2) What amount of force are pilots trained to use trim to offset? In the case of the Ethiopian crash the plane was 2 units out of trim before the trim motors were disabled. They felt confident with that amount, having trimmed back from nearly 4 units, and waited to disable the motors. From that point until they re-enabled the trim motors did the control forces increase and to what level?

There will not be a fixed amount of force trained for and I expect it varies a lot during changes of flight phase. I doubt very much the Ethiopian crew felt "confident" at any stage of that flight soon after lift off.
After the trim motors were deactivated the aircraft speed increased, so the forces would have increased and I expect a lot.

3) Why are there cutout switches? There must have been an unavoidable potential defect in order for there to be an interrupt put in place. It seems the general feeling is that because MCAS was unknown to the pilots prior to the Lion Air crash that no pilot could do anything to avoid it because it wasn't an already known defect or set of defects that the pilot would diagnose. What defect were pilots told the switches were for?
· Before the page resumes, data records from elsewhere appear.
(** X23.  The common headers are at most 15 of the counted names, with
    their counts, from the most frequent down; a counted name left out
    is not more frequent than any of those kept. *)
Theorem common_headers_top (responses : list response)
    (kept other : string * nat) :
  length (common_headers responses) <= 15 /\
  StronglySorted count_ge (common_headers responses) /\
  (In kept (common_headers responses) ->
   In kept (header_counts responses) /\
   snd kept =
     occurrences (fst kept) (map str_lower (all_header_keys responses))) /\
  (In kept (common_headers responses) ->
   In other (header_counts responses) ->
   ~ In other (common_headers responses) ->
   snd other <= snd kept).
Proof.
  unfold common_headers.
  pose proof (sorted_by_count_sorted (header_counts responses)) as Hs.
  pose proof (sorted_by_count_perm (header_counts responses)) as Hp.
  split; [apply firstn_le_length|].
  split; [apply sorted_firstn, Hs|]. split.
  - intros Hk. apply in_firstn in Hk.
    apply (Permutation_in _ Hp) in Hk. split; [exact Hk|].
    pose proof (count_keys_invariant (all_header_keys responses) [] (fst kept)
                  (List.NoDup_nil _) (List.Forall_nil _) (List.Forall_nil _))
      as (Hc & Hn & _).
    rewrite <- header_counts_flat in Hc, Hn. cbn [count_of Nat.add] in Hc.
    rewrite <- Hc. symmetry. apply count_of_In; [exact Hn|].
    destruct kept. exact Hk.
  - intros Hk Ho Hno.
    apply (Permutation_in _ (Permutation_sym Hp)) in Ho.
    rewrite <- (firstn_skipn 15 (sorted_by_count (header_counts responses))) in Ho.
    apply in_app_or in Ho. destruct Ho as [Ho | Ho]; [contradiction|].
    exact (sorted_firstn_skipn count_ge 15 _ kept other Hs Hk Ho).
Qed.

Lemma common_headers_top_witness :
  In ("content-type", 2) (header_counts test_responses) /\
  2 = occurrences "content-type" (map str_lower (all_header_keys test_responses)).
Proof.
  apply (proj1 (proj2 (proj2 (common_headers_top test_responses
                                ("content-type", 2) ("server", 1))))).
  left. reflexivity.
Defined.

End CommonHeaders.
(** The source name of a class file: its path below the disassembly root. *)
Lemma source_name_below (cwd d fn root : string) (segs : list string) :
  fn <> "" -> segs <> [] -> Forall plain_name (root :: segs) ->
  Path.parts cwd fn = Path.parts cwd d ++ root :: segs ->
  source_name_at (Some d) cwd fn = Ok (Str.join "/" segs).
Proof.
  intros Hfn Hsegs Hplain Hparts. unfold source_name_at. simpl default.
  rewrite (relpath_below cwd fn d (root :: segs)) by (assumption || discriminate).
  rewrite split_join by (discriminate || apply plain_names_without_sep; assumption).
  simpl tail. inversion Hplain as [|? ? _ Hs]; subst.
  destruct segs as [|s segs]; [contradiction|].
  unfold Path.join_star. rewrite join_plain_names by assumption. reflexivity.
Qed.

(** *** Removing the extension *)

Lemma prefix_cons (a b : ascii) (p s : string) :
  String.prefix (String a p) (String b s)
  = if ascii_dec a b then String.prefix p s else false.
Proof. reflexivity. Qed.

Lemma prefix_nil (s : string) : String.prefix "" s = true.
Proof. destruct s; reflexivity. Qed.

(** An occurrence of the extension cannot start inside a stem and end
    inside the extension that follows it. *)
Lemma no_straddle (s : string) :
  s <> "" -> String.prefix ".smali" s = false ->
  String.prefix ".smali" (s +:+ ".smali") = false.
Proof.
  intros Hne H.
  destruct s as [|c1 s]; [contradiction|]. clear Hne.
  change (String c1 s +:+ ".smali") with (String c1 (s +:+ ".smali")).
  rewrite prefix_cons in *. destruct (ascii_dec "." c1); [subst c1|reflexivity].
  destruct s as [|c2 s]; [reflexivity|].
  change (String c2 s +:+ ".smali") with (String c2 (s +:+ ".smali")).
  rewrite prefix_cons in *. destruct (ascii_dec "s" c2); [subst c2|reflexivity].
  destruct s as [|c3 s]; [reflexivity|].
  change (String c3 s +:+ ".smali") with (String c3 (s +:+ ".smali")).
  rewrite prefix_cons in *. destruct (ascii_dec "m" c3); [subst c3|reflexivity].
  destruct s as [|c4 s]; [reflexivity|].
  change (String c4 s +:+ ".smali") with (String c4 (s +:+ ".smali")).
  rewrite prefix_cons in *. destruct (ascii_dec "a" c4); [subst c4|reflexivity].
  destruct s as [|c5 s]; [reflexivity|].
  change (String c5 s +:+ ".smali") with (String c5 (s +:+ ".smali")).
  rewrite prefix_cons in *. destruct (ascii_dec "l" c5); [subst c5|reflexivity].
  destruct s as [|c6 s]; [reflexivity|].
  change (String c6 s +:+ ".smali") with (String c6 (s +:+ ".smali")).
  rewrite prefix_cons in *. destruct (ascii_dec "i" c6); [subst c6|reflexivity].
  rewrite prefix_nil in H. discriminate.
Qed.

Lemma contains_cons (p : string) (c : ascii) (s : string) :
  Str.contains p (String c s) = String.prefix p (String c s) || Str.contains p s.
Proof. reflexivity. Qed.

Lemma remove_from_cons (old : string) (c : ascii) (s : string) :
  Str.remove_from old 0 (String c s)
  = if String.prefix old (String c s)
    then Str.remove_from old (Nat.pred (String.length old)) s
    else String c (Str.remove_from old 0 s).
Proof. reflexivity. Qed.
(** * Market order execution engine: the order lifecycle core

    A shallow embedding of the TypeScript sources (types.ts,
    dex/mockDexRouter.ts, services/orderService.ts, queue/orderWorker.ts,
    api/orders.ts, ws/orderSocket.ts) and the properties of the lifecycle
    engine proved over it.

    Conventions of the embedding:
    - a JavaScript [number] that carries a price, an amount or a random
      draw is an IEEE 754 binary64 value, modelled by [spec_float] with
      precision 53 and maximal exponent 1024;
    - a [number] that is an integer counter or a reading of the clock
      (attempt numbers, [Date.now()]) is a [Z]; a duration in
      milliseconds is a binary64 value, since the back-off delays are
      computed in floating point;
    - token symbols are sequences of UTF-16 code units ([list N]), since
      the router reads [charCodeAt]; identifiers and messages, which the
      code only compares and concatenates, are [string];
    - a [Map<string, V>] is a [gmap string V]; a [Set] of handlers or of
      statuses is a duplicate-free list in insertion order, which is the
      iteration order of a JavaScript [Set];
    - an [async] function that can reject returns an [Outcome], and a
      query the database can refuse returns the table or the error;
      state is passed explicitly. *)

From Stdlib Require Import ZArith SpecFloat Ascii String.
From stdpp Require Import gmap strings list sorting.

(** ** JavaScript numbers *)

Module JsNumber.

Definition number : Type := spec_float.

Definition prec : Z := 53.
Definition emax : Z := 1024.

Definition add : number -> number -> number := SFadd prec emax.
Definition sub : number -> number -> number := SFsub prec emax.
Definition mul : number -> number -> number := SFmul prec emax.
Definition div : number -> number -> number := SFdiv prec emax.

(** [a < b], [a > b], [a >= b], [a <= b] and [a === b] on numbers; every
    comparison with NaN is false. *)
Definition ltb (a b : number) : bool :=
  match SFcompare a b with Some Lt => true | _ => false end.
Definition gtb (a b : number) : bool :=
  match SFcompare a b with Some Gt => true | _ => false end.
Definition geb (a b : number) : bool :=
  match SFcompare a b with Some Gt | Some Eq => true | _ => false end.
Definition leb (a b : number) : bool :=
  match SFcompare a b with Some Lt | Some Eq => true | _ => false end.
Definition eqb (a b : number) : bool :=
  match SFcompare a b with Some Eq => true | _ => false end.

Definition is_nan (a : number) : bool :=
  match a with S754_nan => true | _ => false end.

(** [Number.isFinite] *)
Definition isFinite (a : number) : bool :=
  match a with
  | S754_zero _ | S754_finite _ _ _ => true
  | S754_infinity _ | S754_nan => false
  end.

Definition is_neg_zero (a : number) : bool :=
  match a with S754_zero true => true | _ => false end.

(** The values of [spec_float] that are binary64 numbers: a finite one
    has its mantissa and exponent in the format's range. *)
Definition is_number (a : number) : bool := valid_binary prec emax a.

(** [Math.min] and [Math.max] of two arguments: NaN is contagious and
    [-0] is below [+0]. *)
Definition Math_min (a b : number) : number :=
  if is_nan a || is_nan b then S754_nan
  else if ltb a b then a
  else if ltb b a then b
  else if is_neg_zero a then a else b.

Definition Math_max (a b : number) : number :=
  if is_nan a || is_nan b then S754_nan
  else if ltb a b then b
  else if ltb b a then a
  else if is_neg_zero a then b else a.

(** The integer [z] as a number (rounded to nearest even beyond 2^53). *)
Definition of_Z (z : Z) : number := binary_normalize prec emax z 0 false.

(** [Math.floor] *)
Definition Math_floor (a : number) : number :=
  match a with
  | S754_finite s m e =>
      if (0 <=? e)%Z then a
      else
        let q := Z.shiftr (Z.pos m) (- e) in
        let exact := (Z.shiftl q (- e) =? Z.pos m)%Z in
        if s then (if exact then binary_normalize prec emax (- q) 0 true
                   else binary_normalize prec emax (- (q + 1)) 0 true)
        else binary_normalize prec emax q 0 false
  | _ => a
  end.
(** * Memristor learning rules: a shallow embedding and its properties

    The development follows the two source files of the repository:

    - [memristor_learning/MemristorLearningRules.py]: the classes
      [MemristorLearningRule], [mHopfieldHebbian], [mOja], [mBCM] and [mPES],
      embedded in module [Rules];
    - [memristor_nengo/learning_rules.py]: the front end [mPES] and the
      operator [SimmPES] with its builder, embedded in module [Nengo].

    Conventions of the embedding:

    - Python floats are idealised.  The rules of [Rules] only use field
      operations, comparisons and rounding to the nearest integer, and are
      embedded over the rationals [Q], where they compute.  The operator of
      [Nengo] raises resistances to a real power and is embedded over the
      real numbers, extended with the IEEE special values that [**] and [/]
      produce at the boundary of their domain.  Rounding errors are not
      modelled, and [**] is the real power: the properties stated on
      [Nengo] are those that rounding leaves intact (shapes, raised
      exceptions, bounds, the device a sign selects), not those decided by
      the last bits of a float, such as how far one pulse moves a
      resistance.
    - A two-dimensional array is its shape and its elements; a
      one-dimensional array is a list.  Broadcasting, indexing and the
      shape checks of NumPy are written out, and a step either returns or
      raises.
    - The objects mutated by a step (the weights and devices of a rule, the
      signals of the operator) are passed in and returned.
    - The device class behind [self.memristors] is not part of the two
      source files; the rules are embedded over an arbitrary device.

    The file has three parts: the embedding, the vocabulary of the
    statements, and the properties. *)

From Stdlib Require Import List FinFun Arith Bool ZArith QArith Qround Qabs Reals Lra Lia.
From Stdlib Require Lqa.
Import ListNotations.

Close Scope Q_scope.
Close Scope R_scope.

(** * The embedding *)

(** ** The Python and NumPy run time *)

(** The exceptions a step can raise. *)
Inductive exn : Set :=
| ValueError
| IndexError
| ZeroDivisionError.

(** A computation either returns or raises. *)
Inductive res (A : Type) : Type :=
| Ok (a : A)
| Raise (e : exn).

Arguments Ok {A} a.
Arguments Raise {A} e.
The cutout switches were originally there to isolate the undesired conditions including the runway trim, the switches were there long before the MAX so MCAS is not relevant to the question.
Originally the pilots were told what both of the switches isolated independently including the manual trim switch, that changed on the NG and after.
Soon after the Lion Air crash runaway trim was no longer required to be "continuous" and I doubt that to this day there is any definition of runaway trim that is taught to be correct as a standard (run time or stick force).

I would also question the simulators control forces accuracy in many conditions.